__TO DO__
Of the entries below, return only those lines from the line with "done. apply Z.min_l." to the line with "assert (forall e, start", exactly, both included.

┄┄┄┄┄┄┄┄┄┄

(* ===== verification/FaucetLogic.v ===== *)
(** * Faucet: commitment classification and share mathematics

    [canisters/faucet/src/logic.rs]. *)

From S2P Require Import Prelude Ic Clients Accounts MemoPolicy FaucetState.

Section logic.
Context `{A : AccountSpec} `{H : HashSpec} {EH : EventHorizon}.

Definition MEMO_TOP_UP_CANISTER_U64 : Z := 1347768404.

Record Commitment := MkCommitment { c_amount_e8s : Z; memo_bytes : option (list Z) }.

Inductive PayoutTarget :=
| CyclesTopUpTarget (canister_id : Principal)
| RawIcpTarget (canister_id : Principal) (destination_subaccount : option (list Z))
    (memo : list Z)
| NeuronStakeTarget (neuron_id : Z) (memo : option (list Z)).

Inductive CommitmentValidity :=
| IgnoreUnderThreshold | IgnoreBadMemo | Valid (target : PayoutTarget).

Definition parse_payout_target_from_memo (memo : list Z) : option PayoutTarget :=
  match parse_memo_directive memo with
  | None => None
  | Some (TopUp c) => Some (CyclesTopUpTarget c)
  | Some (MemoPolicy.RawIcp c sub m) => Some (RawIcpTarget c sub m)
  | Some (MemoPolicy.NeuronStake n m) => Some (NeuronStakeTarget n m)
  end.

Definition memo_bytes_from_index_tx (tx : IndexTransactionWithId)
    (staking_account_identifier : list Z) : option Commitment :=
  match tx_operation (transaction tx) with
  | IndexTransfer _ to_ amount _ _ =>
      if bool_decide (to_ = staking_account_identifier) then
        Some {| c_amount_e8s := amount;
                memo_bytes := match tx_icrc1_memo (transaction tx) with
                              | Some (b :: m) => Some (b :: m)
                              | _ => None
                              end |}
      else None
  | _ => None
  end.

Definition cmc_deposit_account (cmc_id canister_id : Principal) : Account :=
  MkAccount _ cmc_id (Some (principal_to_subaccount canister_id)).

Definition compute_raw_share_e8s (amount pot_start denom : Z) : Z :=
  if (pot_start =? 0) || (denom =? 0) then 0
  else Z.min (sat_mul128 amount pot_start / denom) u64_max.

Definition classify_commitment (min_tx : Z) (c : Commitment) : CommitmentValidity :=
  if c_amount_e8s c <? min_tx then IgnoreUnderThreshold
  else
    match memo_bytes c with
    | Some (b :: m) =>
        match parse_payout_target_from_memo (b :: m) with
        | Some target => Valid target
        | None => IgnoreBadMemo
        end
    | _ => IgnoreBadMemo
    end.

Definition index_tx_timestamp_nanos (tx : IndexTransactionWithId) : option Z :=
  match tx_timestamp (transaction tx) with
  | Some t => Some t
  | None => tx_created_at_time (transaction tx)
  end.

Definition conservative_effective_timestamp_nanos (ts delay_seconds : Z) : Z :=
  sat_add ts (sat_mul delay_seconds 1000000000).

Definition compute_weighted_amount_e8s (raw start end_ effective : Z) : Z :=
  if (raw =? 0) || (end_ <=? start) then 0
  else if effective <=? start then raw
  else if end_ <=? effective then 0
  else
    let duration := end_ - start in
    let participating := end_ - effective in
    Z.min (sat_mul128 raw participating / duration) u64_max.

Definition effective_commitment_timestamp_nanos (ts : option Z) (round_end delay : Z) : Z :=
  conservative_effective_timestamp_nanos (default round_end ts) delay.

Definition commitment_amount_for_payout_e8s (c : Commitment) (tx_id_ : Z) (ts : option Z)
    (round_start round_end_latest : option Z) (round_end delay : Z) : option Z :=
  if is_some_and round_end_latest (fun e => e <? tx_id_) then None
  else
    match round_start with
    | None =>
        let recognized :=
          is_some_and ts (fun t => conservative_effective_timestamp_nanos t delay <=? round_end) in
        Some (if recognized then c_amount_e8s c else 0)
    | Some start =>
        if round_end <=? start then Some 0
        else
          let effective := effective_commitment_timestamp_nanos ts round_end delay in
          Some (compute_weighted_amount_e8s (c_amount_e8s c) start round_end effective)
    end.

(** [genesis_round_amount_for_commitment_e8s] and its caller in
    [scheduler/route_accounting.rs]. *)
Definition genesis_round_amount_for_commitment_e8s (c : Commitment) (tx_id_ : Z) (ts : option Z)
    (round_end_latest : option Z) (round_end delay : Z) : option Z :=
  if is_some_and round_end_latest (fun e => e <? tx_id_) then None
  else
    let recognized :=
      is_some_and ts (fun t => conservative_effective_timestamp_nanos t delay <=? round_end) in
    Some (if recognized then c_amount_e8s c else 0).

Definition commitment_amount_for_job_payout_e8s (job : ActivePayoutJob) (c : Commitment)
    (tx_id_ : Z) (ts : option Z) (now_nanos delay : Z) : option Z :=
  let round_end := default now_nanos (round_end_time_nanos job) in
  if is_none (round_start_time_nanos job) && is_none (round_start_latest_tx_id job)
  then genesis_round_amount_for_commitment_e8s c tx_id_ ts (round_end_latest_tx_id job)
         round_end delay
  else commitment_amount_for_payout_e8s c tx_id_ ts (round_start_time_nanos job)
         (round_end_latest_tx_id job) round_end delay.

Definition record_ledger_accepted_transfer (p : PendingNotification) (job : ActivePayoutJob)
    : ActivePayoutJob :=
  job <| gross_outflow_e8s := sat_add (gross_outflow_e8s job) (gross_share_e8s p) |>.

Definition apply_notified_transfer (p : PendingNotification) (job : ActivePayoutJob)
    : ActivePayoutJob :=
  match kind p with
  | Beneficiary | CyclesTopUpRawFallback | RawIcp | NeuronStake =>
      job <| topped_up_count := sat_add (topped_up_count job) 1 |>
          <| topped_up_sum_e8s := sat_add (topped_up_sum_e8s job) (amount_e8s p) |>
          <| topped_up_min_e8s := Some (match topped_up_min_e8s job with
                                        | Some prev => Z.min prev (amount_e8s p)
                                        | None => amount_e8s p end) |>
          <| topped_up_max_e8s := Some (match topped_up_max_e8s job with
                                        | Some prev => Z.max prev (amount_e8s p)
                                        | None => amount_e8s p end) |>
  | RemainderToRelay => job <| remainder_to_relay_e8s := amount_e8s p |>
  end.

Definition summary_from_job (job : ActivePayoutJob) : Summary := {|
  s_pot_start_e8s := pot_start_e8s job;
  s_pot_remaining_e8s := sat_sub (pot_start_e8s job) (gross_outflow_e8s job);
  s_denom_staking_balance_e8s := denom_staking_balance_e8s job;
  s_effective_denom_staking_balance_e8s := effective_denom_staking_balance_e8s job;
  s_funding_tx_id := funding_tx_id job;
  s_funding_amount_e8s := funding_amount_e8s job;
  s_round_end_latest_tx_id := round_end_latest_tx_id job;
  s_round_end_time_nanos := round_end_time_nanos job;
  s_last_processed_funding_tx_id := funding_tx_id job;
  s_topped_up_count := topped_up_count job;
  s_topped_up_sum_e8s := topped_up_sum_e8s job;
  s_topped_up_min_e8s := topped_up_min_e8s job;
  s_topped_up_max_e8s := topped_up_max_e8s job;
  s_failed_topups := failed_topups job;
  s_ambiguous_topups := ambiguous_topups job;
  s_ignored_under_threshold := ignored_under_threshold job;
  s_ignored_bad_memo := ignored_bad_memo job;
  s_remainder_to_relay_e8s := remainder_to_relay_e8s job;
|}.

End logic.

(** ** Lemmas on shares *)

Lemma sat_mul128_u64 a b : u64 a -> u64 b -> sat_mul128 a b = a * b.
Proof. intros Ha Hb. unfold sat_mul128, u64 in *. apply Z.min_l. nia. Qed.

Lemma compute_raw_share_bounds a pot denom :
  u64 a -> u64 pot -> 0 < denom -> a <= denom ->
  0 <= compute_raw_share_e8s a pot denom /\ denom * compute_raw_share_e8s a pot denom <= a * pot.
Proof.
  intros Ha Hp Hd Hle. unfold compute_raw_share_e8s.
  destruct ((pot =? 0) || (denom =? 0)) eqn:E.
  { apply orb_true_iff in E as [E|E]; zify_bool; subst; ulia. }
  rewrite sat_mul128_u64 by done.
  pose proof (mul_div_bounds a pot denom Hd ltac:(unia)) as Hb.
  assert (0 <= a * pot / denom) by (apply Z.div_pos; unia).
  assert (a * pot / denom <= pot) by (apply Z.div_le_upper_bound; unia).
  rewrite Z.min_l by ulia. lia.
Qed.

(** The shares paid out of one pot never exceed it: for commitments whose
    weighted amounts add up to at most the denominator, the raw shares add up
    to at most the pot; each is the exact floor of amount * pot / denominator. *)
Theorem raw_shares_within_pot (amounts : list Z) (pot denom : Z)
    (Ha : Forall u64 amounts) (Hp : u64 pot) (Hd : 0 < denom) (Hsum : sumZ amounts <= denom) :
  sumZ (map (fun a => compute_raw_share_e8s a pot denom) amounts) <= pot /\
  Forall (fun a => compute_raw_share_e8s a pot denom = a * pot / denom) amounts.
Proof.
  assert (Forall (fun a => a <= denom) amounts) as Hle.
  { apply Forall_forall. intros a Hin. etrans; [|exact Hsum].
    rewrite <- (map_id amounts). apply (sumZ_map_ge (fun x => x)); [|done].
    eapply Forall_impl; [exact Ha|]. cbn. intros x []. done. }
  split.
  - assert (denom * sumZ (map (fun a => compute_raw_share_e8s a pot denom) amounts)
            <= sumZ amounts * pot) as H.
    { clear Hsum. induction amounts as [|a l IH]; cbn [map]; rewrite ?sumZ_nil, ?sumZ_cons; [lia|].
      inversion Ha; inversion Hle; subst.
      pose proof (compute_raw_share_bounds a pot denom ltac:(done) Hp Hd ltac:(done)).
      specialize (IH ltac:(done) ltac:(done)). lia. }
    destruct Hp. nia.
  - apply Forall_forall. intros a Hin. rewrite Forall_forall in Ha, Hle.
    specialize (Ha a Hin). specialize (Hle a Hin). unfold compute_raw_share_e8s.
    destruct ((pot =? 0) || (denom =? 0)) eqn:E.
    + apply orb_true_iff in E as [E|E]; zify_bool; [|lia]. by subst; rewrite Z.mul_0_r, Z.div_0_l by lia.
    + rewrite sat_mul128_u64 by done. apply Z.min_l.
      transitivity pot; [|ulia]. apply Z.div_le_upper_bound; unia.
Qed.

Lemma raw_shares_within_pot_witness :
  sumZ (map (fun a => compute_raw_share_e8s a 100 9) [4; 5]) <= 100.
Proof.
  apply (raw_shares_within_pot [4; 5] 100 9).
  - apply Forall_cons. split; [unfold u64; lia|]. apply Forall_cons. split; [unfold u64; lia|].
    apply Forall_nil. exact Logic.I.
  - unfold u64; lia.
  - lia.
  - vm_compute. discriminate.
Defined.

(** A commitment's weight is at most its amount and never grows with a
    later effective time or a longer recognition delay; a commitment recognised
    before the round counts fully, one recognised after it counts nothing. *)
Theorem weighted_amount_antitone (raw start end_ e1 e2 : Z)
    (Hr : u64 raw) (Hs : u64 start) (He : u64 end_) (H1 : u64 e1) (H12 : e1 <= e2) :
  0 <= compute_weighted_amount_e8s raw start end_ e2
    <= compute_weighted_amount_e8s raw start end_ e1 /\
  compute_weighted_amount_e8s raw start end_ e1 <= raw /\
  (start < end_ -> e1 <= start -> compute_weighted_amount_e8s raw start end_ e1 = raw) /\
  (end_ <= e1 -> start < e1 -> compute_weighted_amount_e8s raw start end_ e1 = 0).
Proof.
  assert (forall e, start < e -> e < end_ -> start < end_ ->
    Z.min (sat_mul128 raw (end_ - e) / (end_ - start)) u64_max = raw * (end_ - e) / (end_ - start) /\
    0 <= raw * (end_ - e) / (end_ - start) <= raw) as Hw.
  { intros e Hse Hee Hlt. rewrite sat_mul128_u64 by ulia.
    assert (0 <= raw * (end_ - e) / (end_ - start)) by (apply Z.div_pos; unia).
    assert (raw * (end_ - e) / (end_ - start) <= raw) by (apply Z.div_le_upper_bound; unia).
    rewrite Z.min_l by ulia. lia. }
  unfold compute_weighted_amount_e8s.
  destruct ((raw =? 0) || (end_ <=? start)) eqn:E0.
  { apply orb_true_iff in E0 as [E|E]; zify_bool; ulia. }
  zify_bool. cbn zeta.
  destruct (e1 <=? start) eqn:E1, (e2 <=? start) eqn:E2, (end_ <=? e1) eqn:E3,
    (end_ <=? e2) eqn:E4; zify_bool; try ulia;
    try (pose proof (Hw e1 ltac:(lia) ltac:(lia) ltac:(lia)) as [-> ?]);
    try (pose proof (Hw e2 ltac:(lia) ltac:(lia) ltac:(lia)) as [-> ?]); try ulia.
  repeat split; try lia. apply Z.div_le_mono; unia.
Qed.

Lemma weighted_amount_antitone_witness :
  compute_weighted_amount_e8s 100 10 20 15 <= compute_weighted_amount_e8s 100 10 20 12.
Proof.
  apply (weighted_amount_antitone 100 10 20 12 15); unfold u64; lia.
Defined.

┄┄┄┄┄┄┄┄┄┄

__ANSWER SPACE__
    + rewrite sat_mul128_u64 by done. apply Z.min_l.
      transitivity pot; [|ulia]. apply Z.div_le_upper_bound; unia.
Qed.

Lemma raw_shares_within_pot_witness :
  sumZ (map (fun a => compute_raw_share_e8s a 100 9) [4; 5]) <= 100.
Proof.
  apply (raw_shares_within_pot [4; 5] 100 9).
  - apply Forall_cons. split; [unfold u64; lia|]. apply Forall_cons. split; [unfold u64; lia|].
    apply Forall_nil. exact Logic.I.
  - unfold u64; lia.
  - lia.
  - vm_compute. discriminate.
Defined.

(** A commitment's weight is at most its amount and never grows with a
    later effective time or a longer recognition delay; a commitment recognised
    before the round counts fully, one recognised after it counts nothing. *)
Theorem weighted_amount_antitone (raw start end_ e1 e2 : Z)
    (Hr : u64 raw) (Hs : u64 start) (He : u64 end_) (H1 : u64 e1) (H12 : e1 <= e2) :
  0 <= compute_weighted_amount_e8s raw start end_ e2
    <= compute_weighted_amount_e8s raw start end_ e1 /\
  compute_weighted_amount_e8s raw start end_ e1 <= raw /\
  (start < end_ -> e1 <= start -> compute_weighted_amount_e8s raw start end_ e1 = raw) /\
  (end_ <= e1 -> start < e1 -> compute_weighted_amount_e8s raw start end_ e1 = 0).
Proof.
  assert (forall e, start < e -> e < end_ -> start < end_ ->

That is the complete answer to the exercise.